TASK INSTRUCTIONS — Listed below are entries; give the number of lines among them that include "left", and only that number.

DATASET EXTRACT —
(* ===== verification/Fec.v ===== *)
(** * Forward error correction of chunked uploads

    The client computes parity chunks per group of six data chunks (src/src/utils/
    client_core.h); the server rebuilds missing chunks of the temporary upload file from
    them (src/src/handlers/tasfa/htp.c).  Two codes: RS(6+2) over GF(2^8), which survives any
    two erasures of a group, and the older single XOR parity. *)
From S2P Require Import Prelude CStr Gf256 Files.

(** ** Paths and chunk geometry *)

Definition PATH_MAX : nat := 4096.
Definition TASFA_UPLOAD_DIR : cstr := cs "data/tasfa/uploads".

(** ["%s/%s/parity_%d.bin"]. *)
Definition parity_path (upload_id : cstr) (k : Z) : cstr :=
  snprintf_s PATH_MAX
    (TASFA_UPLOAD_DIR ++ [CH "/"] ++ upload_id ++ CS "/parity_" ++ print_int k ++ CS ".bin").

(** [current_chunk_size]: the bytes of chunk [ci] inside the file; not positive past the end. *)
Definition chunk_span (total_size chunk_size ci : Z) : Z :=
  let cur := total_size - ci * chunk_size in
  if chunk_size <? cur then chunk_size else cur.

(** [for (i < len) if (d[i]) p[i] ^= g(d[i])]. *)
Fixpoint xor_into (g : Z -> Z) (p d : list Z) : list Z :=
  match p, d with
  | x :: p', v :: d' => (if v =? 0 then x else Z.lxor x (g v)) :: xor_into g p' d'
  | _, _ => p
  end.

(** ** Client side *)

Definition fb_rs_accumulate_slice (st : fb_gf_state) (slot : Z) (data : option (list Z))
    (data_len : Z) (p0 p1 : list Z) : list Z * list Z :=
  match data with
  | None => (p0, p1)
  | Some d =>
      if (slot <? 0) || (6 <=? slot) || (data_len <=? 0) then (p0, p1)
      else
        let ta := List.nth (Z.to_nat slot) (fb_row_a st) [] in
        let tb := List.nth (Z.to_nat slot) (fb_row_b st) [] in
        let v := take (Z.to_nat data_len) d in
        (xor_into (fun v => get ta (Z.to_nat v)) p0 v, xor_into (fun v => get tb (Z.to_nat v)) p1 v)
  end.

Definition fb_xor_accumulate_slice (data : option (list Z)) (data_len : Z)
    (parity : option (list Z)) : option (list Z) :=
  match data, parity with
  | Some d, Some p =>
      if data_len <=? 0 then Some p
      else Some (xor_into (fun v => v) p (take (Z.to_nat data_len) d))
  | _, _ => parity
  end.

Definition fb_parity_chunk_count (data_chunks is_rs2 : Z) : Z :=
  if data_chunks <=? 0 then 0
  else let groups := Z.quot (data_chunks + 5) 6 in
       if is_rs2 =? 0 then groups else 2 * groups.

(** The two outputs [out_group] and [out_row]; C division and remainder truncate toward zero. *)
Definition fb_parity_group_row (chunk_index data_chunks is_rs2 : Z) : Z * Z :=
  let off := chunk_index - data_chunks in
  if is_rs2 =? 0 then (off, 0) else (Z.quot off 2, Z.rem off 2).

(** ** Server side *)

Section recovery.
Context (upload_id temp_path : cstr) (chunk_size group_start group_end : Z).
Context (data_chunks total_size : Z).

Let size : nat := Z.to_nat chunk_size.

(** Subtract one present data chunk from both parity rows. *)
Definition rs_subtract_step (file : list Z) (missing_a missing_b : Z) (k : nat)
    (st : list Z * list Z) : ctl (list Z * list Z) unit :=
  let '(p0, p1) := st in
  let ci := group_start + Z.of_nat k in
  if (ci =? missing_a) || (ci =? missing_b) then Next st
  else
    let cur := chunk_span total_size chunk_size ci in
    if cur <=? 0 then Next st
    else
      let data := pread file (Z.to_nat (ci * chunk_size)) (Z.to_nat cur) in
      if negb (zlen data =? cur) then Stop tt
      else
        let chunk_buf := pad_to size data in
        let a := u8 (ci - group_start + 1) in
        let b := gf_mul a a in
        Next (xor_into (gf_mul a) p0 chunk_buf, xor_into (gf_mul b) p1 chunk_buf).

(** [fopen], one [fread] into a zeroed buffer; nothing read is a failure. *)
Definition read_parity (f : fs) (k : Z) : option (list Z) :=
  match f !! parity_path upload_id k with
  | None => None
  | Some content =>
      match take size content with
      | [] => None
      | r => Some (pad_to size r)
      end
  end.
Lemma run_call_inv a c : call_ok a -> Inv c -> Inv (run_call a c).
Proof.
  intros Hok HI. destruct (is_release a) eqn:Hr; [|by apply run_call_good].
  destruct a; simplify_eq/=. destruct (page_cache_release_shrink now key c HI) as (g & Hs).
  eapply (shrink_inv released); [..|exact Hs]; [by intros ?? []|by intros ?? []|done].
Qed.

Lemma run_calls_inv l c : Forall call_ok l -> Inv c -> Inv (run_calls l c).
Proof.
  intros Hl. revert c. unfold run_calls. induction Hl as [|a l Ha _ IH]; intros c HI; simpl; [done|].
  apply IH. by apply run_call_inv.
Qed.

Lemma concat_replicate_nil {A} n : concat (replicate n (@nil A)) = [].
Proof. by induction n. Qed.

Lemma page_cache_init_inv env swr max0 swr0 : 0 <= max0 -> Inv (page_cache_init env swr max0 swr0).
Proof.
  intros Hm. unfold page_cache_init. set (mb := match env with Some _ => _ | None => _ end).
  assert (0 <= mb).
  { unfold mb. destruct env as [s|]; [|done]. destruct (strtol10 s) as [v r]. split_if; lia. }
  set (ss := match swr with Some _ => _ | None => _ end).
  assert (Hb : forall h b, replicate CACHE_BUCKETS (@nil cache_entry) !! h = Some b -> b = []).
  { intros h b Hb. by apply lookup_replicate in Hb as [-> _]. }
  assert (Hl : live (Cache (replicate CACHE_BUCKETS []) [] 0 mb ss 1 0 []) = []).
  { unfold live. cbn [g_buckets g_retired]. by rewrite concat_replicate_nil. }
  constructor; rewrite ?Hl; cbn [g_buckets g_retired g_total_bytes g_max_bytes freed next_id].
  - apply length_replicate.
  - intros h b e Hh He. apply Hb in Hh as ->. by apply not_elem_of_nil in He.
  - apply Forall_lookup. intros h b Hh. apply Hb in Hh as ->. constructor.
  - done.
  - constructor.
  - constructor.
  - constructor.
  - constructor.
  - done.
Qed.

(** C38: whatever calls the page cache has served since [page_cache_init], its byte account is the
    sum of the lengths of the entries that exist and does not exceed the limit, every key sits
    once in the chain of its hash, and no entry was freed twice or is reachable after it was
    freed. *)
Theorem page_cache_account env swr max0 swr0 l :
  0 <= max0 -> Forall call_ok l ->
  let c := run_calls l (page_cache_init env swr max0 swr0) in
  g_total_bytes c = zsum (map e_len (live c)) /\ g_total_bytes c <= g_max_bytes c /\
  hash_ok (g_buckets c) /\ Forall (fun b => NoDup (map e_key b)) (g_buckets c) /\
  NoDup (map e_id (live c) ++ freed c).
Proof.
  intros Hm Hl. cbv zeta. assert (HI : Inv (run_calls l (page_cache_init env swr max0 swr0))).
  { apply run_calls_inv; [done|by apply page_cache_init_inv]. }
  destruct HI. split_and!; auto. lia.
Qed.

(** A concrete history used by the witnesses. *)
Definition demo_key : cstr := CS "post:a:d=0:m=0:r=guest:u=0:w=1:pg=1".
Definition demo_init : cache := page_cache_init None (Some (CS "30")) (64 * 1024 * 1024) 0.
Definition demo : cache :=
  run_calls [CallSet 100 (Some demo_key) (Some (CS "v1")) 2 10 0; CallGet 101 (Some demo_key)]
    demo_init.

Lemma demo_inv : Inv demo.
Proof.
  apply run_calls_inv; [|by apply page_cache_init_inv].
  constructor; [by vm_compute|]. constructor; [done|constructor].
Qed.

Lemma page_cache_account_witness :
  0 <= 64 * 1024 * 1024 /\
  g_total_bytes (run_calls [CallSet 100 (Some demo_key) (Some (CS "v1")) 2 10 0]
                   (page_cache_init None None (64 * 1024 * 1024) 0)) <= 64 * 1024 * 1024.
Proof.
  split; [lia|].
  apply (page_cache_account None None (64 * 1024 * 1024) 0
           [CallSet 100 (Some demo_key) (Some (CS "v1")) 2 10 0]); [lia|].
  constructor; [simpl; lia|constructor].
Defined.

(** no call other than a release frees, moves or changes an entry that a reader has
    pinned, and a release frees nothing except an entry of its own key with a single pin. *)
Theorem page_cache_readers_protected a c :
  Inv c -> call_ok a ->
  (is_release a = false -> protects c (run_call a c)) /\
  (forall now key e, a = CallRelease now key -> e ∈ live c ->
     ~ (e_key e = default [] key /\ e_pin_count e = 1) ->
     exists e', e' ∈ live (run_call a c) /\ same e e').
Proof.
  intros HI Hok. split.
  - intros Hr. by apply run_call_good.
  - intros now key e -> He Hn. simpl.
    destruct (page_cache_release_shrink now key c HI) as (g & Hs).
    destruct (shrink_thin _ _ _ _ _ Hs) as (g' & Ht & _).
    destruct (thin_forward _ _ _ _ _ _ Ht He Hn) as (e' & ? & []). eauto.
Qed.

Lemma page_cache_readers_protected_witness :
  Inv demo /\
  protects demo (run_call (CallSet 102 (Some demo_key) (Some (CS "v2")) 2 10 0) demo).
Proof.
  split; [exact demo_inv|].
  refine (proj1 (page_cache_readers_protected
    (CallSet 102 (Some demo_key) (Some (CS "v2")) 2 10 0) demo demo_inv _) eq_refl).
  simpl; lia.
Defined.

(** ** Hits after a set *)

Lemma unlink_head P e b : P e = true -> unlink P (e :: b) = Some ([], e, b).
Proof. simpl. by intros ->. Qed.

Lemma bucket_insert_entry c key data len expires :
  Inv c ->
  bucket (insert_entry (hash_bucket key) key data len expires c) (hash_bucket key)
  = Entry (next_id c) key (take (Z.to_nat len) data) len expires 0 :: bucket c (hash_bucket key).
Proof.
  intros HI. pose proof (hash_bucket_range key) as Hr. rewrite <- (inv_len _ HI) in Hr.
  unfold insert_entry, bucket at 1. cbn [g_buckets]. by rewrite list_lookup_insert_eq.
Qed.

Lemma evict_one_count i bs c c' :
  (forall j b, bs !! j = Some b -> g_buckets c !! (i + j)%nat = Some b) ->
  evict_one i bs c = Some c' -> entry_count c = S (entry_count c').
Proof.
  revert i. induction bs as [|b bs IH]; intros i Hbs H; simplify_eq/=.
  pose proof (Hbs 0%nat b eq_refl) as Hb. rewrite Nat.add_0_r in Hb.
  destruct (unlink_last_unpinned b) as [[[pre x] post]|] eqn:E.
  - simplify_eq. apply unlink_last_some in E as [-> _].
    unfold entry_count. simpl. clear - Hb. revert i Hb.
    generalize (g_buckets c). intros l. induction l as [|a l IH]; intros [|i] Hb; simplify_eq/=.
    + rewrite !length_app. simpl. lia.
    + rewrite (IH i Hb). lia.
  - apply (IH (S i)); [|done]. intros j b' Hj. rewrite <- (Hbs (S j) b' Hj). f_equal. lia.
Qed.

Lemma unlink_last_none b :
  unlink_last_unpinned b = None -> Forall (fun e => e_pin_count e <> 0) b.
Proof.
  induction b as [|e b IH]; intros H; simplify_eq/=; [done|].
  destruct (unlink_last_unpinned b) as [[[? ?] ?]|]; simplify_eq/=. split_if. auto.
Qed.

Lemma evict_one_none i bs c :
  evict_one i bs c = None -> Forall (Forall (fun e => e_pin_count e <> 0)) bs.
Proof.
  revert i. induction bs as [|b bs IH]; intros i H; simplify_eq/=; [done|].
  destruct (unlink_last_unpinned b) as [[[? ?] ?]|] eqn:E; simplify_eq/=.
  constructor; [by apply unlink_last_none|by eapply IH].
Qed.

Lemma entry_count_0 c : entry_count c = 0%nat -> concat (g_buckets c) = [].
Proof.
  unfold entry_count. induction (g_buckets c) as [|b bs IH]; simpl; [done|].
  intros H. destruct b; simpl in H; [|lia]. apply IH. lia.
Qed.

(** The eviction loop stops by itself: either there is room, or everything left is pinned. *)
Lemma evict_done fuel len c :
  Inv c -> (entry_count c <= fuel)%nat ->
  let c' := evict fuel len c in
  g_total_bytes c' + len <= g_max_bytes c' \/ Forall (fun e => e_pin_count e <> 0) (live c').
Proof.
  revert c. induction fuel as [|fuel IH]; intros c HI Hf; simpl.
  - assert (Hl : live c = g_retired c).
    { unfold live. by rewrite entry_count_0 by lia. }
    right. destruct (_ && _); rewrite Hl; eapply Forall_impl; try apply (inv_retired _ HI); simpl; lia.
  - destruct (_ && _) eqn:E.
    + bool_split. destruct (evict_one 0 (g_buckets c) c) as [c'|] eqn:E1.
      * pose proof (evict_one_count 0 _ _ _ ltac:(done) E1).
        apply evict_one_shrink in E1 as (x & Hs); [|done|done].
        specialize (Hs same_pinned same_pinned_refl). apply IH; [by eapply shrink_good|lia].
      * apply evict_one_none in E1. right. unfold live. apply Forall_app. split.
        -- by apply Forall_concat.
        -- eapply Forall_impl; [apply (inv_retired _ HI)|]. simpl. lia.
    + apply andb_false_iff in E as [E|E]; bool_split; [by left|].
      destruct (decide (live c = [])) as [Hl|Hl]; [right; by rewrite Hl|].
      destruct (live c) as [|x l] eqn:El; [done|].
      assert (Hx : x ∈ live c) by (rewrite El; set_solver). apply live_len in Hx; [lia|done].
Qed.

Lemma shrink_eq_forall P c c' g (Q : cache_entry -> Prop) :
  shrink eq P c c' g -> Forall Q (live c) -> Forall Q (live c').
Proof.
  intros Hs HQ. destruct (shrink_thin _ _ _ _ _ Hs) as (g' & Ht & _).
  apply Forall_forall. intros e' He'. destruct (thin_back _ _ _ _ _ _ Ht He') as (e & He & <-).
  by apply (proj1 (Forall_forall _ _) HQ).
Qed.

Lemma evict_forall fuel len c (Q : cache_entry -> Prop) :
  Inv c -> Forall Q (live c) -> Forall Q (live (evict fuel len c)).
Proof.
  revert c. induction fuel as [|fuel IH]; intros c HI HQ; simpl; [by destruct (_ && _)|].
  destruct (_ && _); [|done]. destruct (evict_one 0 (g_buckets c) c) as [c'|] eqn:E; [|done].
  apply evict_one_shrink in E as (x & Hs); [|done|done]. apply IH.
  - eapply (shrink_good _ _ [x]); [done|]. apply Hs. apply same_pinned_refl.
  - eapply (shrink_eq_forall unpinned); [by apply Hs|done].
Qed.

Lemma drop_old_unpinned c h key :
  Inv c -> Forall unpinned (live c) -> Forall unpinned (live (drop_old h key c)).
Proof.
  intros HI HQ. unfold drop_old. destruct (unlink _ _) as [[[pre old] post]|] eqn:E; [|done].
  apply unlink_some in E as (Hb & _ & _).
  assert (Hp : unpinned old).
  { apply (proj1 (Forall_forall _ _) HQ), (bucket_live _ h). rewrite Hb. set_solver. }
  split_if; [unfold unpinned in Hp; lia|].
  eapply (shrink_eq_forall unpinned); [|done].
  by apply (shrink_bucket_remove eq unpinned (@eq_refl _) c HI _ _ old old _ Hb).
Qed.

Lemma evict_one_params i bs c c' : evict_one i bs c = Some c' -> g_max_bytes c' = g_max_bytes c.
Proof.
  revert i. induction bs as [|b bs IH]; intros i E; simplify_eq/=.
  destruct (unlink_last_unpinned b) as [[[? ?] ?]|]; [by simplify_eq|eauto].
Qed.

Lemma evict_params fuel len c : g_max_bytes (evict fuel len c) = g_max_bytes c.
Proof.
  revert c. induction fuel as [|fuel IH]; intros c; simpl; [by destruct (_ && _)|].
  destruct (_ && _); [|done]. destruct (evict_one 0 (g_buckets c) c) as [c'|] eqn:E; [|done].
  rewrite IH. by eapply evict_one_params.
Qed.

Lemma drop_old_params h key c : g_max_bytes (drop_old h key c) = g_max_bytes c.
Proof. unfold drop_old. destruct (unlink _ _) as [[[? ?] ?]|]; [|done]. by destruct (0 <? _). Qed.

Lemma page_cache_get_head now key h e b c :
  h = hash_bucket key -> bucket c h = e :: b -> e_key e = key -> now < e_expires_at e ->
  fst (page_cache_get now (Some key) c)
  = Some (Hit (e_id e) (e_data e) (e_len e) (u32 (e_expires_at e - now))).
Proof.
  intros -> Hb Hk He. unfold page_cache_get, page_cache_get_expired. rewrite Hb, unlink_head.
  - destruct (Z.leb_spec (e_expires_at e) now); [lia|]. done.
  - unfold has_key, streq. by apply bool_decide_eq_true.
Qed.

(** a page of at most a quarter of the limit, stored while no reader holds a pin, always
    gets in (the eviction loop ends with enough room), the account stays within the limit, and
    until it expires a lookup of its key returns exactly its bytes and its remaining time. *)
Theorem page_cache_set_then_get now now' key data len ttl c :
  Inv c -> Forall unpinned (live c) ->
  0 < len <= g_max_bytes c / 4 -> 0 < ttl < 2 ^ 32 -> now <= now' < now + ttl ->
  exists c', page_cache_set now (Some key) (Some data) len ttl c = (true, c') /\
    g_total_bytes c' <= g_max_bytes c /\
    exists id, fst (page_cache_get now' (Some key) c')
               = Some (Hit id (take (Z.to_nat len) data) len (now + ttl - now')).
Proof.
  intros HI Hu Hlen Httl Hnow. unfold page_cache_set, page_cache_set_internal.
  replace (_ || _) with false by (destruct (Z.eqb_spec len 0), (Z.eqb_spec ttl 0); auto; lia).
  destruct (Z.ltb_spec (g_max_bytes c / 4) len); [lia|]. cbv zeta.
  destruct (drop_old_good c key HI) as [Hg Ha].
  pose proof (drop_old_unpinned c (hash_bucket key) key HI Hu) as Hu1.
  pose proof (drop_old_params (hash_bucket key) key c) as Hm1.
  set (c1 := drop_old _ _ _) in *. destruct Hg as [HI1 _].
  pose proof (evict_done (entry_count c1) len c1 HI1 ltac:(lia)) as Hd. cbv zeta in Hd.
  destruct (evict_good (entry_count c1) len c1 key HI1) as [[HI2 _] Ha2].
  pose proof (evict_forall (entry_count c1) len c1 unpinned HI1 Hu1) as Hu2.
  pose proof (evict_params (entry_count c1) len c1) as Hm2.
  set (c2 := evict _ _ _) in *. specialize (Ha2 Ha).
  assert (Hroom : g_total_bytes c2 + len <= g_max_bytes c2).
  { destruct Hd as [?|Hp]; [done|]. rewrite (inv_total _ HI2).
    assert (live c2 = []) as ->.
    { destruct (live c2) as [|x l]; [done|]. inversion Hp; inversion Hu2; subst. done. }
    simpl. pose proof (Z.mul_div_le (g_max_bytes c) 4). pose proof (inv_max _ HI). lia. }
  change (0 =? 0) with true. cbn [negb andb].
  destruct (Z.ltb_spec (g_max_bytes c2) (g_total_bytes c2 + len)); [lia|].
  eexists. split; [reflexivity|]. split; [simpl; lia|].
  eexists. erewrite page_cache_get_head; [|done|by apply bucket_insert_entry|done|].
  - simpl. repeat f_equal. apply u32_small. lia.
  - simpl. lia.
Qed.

RESULT FOR THIS EXERCISE — 2